SP-cryptosystems Is the order of applying transformations in SP cryptosystems matter? What will change if we first apply the P-transformation and then the S-transformation? Will cryptographic strength be less? And if yes, why?
2 Answers
Let call the Substitution by $S$ and Permutation by $P$ in the Substitution Permutation Network (SPN). Let consider an SPN block cipher with $4$ rounds where $K$ represents the $\oplus$ round key.
With $S$ applied first
|KSP|KSP|KSP|KSP|
The last $P$ has no effect on security. The attackers simply discard it. So we can consider it like;
|KSP|KSP|KSP|KS|
With $P$ applied first
|KPS|KPS|KPS|KPS|
The initial permutation has no effect in the view of the attacker. Similarly, we can consider it with some changes in the key schedule.
|KS|KPS|KPS|KPS|
Now we can swap K and P that will require a change in the key schedule.
|KSP|KSP|KSP|KS|
That is turned into the simplified version of S applied first. Consequently, they did not differ.

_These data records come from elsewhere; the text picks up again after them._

Lemma Close_only_files (f : fd) (w : World) : only_files w (Close f w).2.
Proof.
  unfold Close. destruct (files w !! f) as [[| | ? ? ? []|]|] eqn:Hf; simpl;
    try apply only_files_refl; by eapply only_files_put.
Qed.

Lemma closeDescriptors_only_files (fs : list fd) (w : World) :
  only_files w (closeDescriptors fs w).
Proof.
  revert w. induction fs as [|f fs IH]; intros w; [apply only_files_refl|].
  unfold closeDescriptors. simpl. eapply only_files_trans; [apply Close_only_files|].
  apply IH.
Qed.

Lemma exec_Start_err (cmd : Cmd) (w : World) (e : error) :
  lookPathErr cmd = LookPath (Path cmd) w ->
  cmd_Process cmd = None ->
  match LookPath (Path cmd) w with
  | Some e => Some e
  | None =>
      if ctx_done (cmd_ctx cmd) then Some ErrCanceled
      else match (cmd_environ cmd w).2 with
           | Some e => Some e
           | None => fork_plan (host w)
           end
  end = Some e ->
  exists w', exec_Start cmd w = ((cmd, Some e), w') /\ only_files w w'.
Proof.
  intros Hlook Hproc He. unfold exec_Start. rewrite Hlook, Hproc.
  unfold LookPath in *.
  destruct (installed (host w) !! Path cmd) as [prog|] eqn:Hprog.
  - destruct (ctx_done (cmd_ctx cmd)).
    + injection He as <-. eexists. split; [done|]. apply closeDescriptors_only_files.
    + destruct (cmd_environ cmd w) as [env [e0|]]; cbn [snd] in He.
      * injection He as <-. eexists. split; [done|].
        apply closeDescriptors_only_files.
      * rewrite He. eexists. split; [done|]. apply closeDescriptors_only_files.
  - injection He as <-. eexists. split; [done|]. apply closeDescriptors_only_files.
Qed.

Lemma os_Pipe_fail (fresh : File) (w : World) (e : error) (rest : list (option error)) :
  pipe_plan (host w) = Some e :: rest ->
  os_Pipe fresh w = (Failed e, set_host (set_pipe_plan rest) w).
Proof. intros H. unfold os_Pipe. by rewrite H. Qed.

Lemma first_error_take_Some (n : nat) (plan : list (option error)) (e : error) :
  first_error (take (S n) plan) = Some e ->
  (exists rest, plan = Some e :: rest) \/
  (exists rest, plan = None :: rest /\ first_error (take n rest) = Some e).
Proof.
  destruct plan as [|[e'|] rest]; simpl; intros H; try discriminate.
  - left. exists rest. congruence.
  - right. by exists rest.
Qed.

#[local] Ltac same_world :=
  f_equal; apply World_ext; cbn; rewrite ?app_nil_r; reflexivity.

Lemma Start_err (ctx : Context) (w : World) (e : error) :
  launch_error ctx w = Some e ->
  exists fs' h',
    Start ctx w =
      ((None, Some e),
       {| this := this w; chans := chans w; files := fs'; procs := procs w;
          gos := gos w ++ leaked w; host := h' |}) /\
    (Stdin (this w) = None ->
     exists k, is_stdin_pipe <$> fs' = (is_stdin_pipe <$> files w) ++ replicate k false).
Proof.
  destruct w as [c chs fs ps gs [env inst pp fp wp cp]].
  unfold launch_error, leaked, pipes_needed, Start, StdinPipe, StdoutPipe,
    StderrPipe, os_Pipe.
  cbn [this host pipe_plan files procs gos chans].
  destruct (Stdin c) as [source|] eqn:Hstdin;
    destruct pp as [|[e1|] [|[e2|] [|[e3|] rest]]]; cbn; intros H;
    try (injection H as <-; eexists _, _; split; [same_world|]).
  all: try (intros ?; congruence).
  all: try (intros _; first [by (exists 0; rewrite app_nil_r) | by (exists 1; rewrite fmap_app)]).
  all: match goal with
       | |- context [exec_Start ?cmd ?w0] =>
           edestruct (exec_Start_err cmd w0 e) as (w' & Hex & fs' & -> & Hkinds);
             [ reflexivity | reflexivity | unfold LookPath in *; cbn in *; exact H
             | rewrite Hex; cbn in *; eexists _, _; split; [same_world|] ]
       | _ => idtac
       end.
  all: try (intros ?; congruence).
  all: try (intros _; exists 2; rewrite Hkinds, !fmap_app; cbn; by rewrite <-app_assoc).
Qed.

(** ** The stdin goroutine *)

Section StdinRelay.

Variables (source : chan) (stdin : fd) (cerr : option error) (cl : bool).

Lemma first_refusal_nil (lines : list string) : first_refusal [] lines = None.
Proof. by destruct lines. Qed.

Lemma stdin_loop_run (fuel : nat) :
  forall (w : World) (lines : list string) (old : list byte) (plan : list wres),
    chan_get w source = {| queue := lines; closed := cl |} ->
    files w !! stdin = Some (PipeOut old plan cerr false) ->
    length lines < fuel ->
    exists st w',
      stdin_loop fuel source stdin w = (st, w') /\
      match first_refusal plan lines with
      | None =>
          st = (if cl then Returned else Blocked) /\
          files w' !! stdin
            = Some (PipeOut (old ++ joined lines) (drop (length lines) plan) cerr false) /\
          chan_get w' source = {| queue := []; closed := cl |}
      | Some (k, r) =>
          exists line,
            lines !! k = Some line /\
            st = Panicked (refusal r (bytes_of line)) /\
            files w' !! stdin
              = Some (PipeOut (old ++ joined (take k lines) ++ taken r (bytes_of line))
                        (drop (S k) plan) cerr false) /\
            chan_get w' source = {| queue := drop (S k) lines; closed := cl |}
      end /\
      same_program w w'.
Proof.
  induction fuel as [|n IH]; intros w lines old plan Hch Hf Hlen; [lia|].
  simpl. unfold chan_recv. rewrite Hch. cbn [queue closed].
  destruct lines as [|line rest].
  { exists (if cl then Returned else Blocked), w. split; [done|].
    cbn [first_refusal]. unfold joined. simpl. rewrite app_nil_r, drop_0.
    by rewrite Hch. }
  set (w1 := chan_put source _ w).
  assert (Hf1 : files w1 !! stdin = Some (PipeOut old plan cerr false)) by exact Hf.
  assert (Hch1 : forall x w2, files w2 = <[stdin := x]> (files w1) ->
            chans w2 = chans w1 ->
            chan_get w2 source = {| queue := rest; closed := cl |}).
  { intros x w2 _ Hc. unfold chan_get. rewrite Hc. subst w1.
    cbn [chans chan_put set_chans]. by rewrite lookup_insert_eq. }
  unfold Write. rewrite Hf1.
  assert (Hgo : forall plan',
    exists st w',
      stdin_loop n source stdin
        (file_put stdin (PipeOut (old ++ bytes_of line) plan' cerr false) w1) = (st, w') /\
      match prod_map S id <$> first_refusal plan' rest with
      | None =>
          st = (if cl then Returned else Blocked) /\
          files w' !! stdin
            = Some (PipeOut (old ++ joined (line :: rest))
                      (drop (length rest) plan') cerr false) /\
          chan_get w' source = {| queue := []; closed := cl |}
      | Some (k, r) =>
          exists line',
            (line :: rest) !! k = Some line' /\
            st = Panicked (refusal r (bytes_of line')) /\
            files w' !! stdin
              = Some (PipeOut (old ++ joined (take k (line :: rest)) ++ taken r (bytes_of line'))
                        (drop k plan') cerr false) /\
            chan_get w' source = {| queue := drop k rest; closed := cl |}
      end /\
      same_program w w').
  { intros plan'.
    destruct (IH (file_put stdin (PipeOut (old ++ bytes_of line) plan' cerr false) w1)
                rest (old ++ bytes_of line) plan')
      as (st & w' & Hrun & Hspec & Hsame).
    - by eapply Hch1.
    - by eapply files_put_eq.
    - simpl in Hlen. lia.
    - exists st, w'. split; [exact Hrun|]. split; [|etrans; [|exact Hsame]; done].
      destruct (first_refusal plan' rest) as [[k r]|]; simpl.
      + destruct Hspec as (line' & Hk & Hst & Hfile & Hq).
        exists line'. split; [exact Hk|]. split; [exact Hst|]. split; [|exact Hq].
        rewrite Hfile. unfold joined. simpl. by rewrite <-!app_assoc.
      + destruct Hspec as (Hst & Hfile & Hq). split; [exact Hst|]. split; [|exact Hq].
        rewrite Hfile. unfold joined. simpl. by rewrite <-!app_assoc. }
  destruct plan as [|[|k e|k] plan']; cbn [tail first_refusal accepted].
  - rewrite Nat.eqb_refl. cbn [negb].
    destruct (Hgo []) as (st & w' & Hrun & Hspec & Hsame).
    exists st, w'. split; [exact Hrun|]. split; [|exact Hsame].
    rewrite first_refusal_nil in Hspec. simpl in Hspec. by rewrite drop_nil in *.
  - rewrite Nat.eqb_refl. cbn [negb].
    destruct (Hgo plan') as (st & w' & Hrun & Hspec & Hsame).
    exists st, w'. split; [exact Hrun|]. split; [|exact Hsame]. exact Hspec.
  - eexists _, _. split; [reflexivity|]. split; [|done].
    exists line. split; [done|]. split; [done|]. split.
    + erewrite files_put_eq by exact Hf1. unfold joined. simpl. by rewrite drop_0.
    + by eapply Hch1.
  - destruct (Nat.leb_spec (length (bytes_of line)) k) as [Hle|Hlt].
    + rewrite take_ge by done. rewrite Nat.eqb_refl. cbn [negb].
      destruct (Hgo plan') as (st & w' & Hrun & Hspec & Hsame).
      exists st, w'. split; [exact Hrun|]. split; [|exact Hsame]. exact Hspec.
    + assert (Hne : (length (take k (bytes_of line)) =? length (bytes_of line)) = false).
      { apply Nat.eqb_neq. rewrite length_take. lia. }
      rewrite Hne. cbn [negb].
      eexists _, _. split; [reflexivity|]. split; [|done].
      exists line. split; [done|]. split; [done|]. split.
      * erewrite files_put_eq by exact Hf1. unfold joined. simpl. by rewrite drop_0.
      * by eapply Hch1.
Qed.

End StdinRelay.

(** ** The world after a launch *)

Lemma Start_started (ctx : Context) (w : World) (prog : Program) :
  launch_error ctx w = None ->
  installed (host w) !! Name (this w) = Some prog ->
  Start ctx w = ((Some (started_cmd ctx w), None), started_world prog w).
Proof.
  intros launched found.
  destruct (Start_ok ctx w launched) as (prog' & Hprog & ->). congruence.
Qed.

Section Started.

Variables (w : World) (prog : Program).

Lemma started_pipe (s : stream) :
  files (started_world prog w) !! pipe_of s w
    = Some (PipeIn (stream_bytes s (started_output prog w))
                   (stream_end s (started_output prog w))).
Proof.
  unfold started_world, pipe_of, started_output. cbn [files].
  destruct (Stdin (this w)), s; cbn [stream_bytes stream_end];
    rewrite lookup_app_r by lia.
  - by replace (length (files w) + 1 - length (files w)) with 1 by lia.
  - by replace (length (files w) + 1 + 1 - length (files w)) with 2 by lia.
  - by replace (length (files w) + 0 - length (files w)) with 0 by lia.
  - by replace (length (files w) + 0 + 1 - length (files w)) with 1 by lia.
Qed.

It depends on the cryptosystem if the order of transformations matters to security.
In the example of DES, we can't quite exchange S and P as considered in the question. That's because the input of S (which is 48-bit) is wider than it's output and the input and output of P (which are 32-bit). However we can exchange P and the combination of: expansion E (which input is 32-bit and output is 48-bit), XOR with subkeys (48 bits), and S (input 48-bit, output 32-bit). Then moving P does not modify security at all, because we can obtain such modified DES from regular DES as follows: on the 64-bit input block apply IP, P-1 on both 32-bit halves, IP-1, regular DES with the unmodified key, IP-1, P on both 32-bit halves, IP.
On the other hand, there are many cases where the order of transformations matters to security. For example consider the transformations of a byte
- Add key byte K modulo 28
- Apply an 8-bit substitution S-table (such at that of AES)
- Subtract key byte K modulo 28
Here, order matters. Any reordering moving 2 is a disaster, since the key byte becomes immaterial to the result, which is a block cipher might remove all security.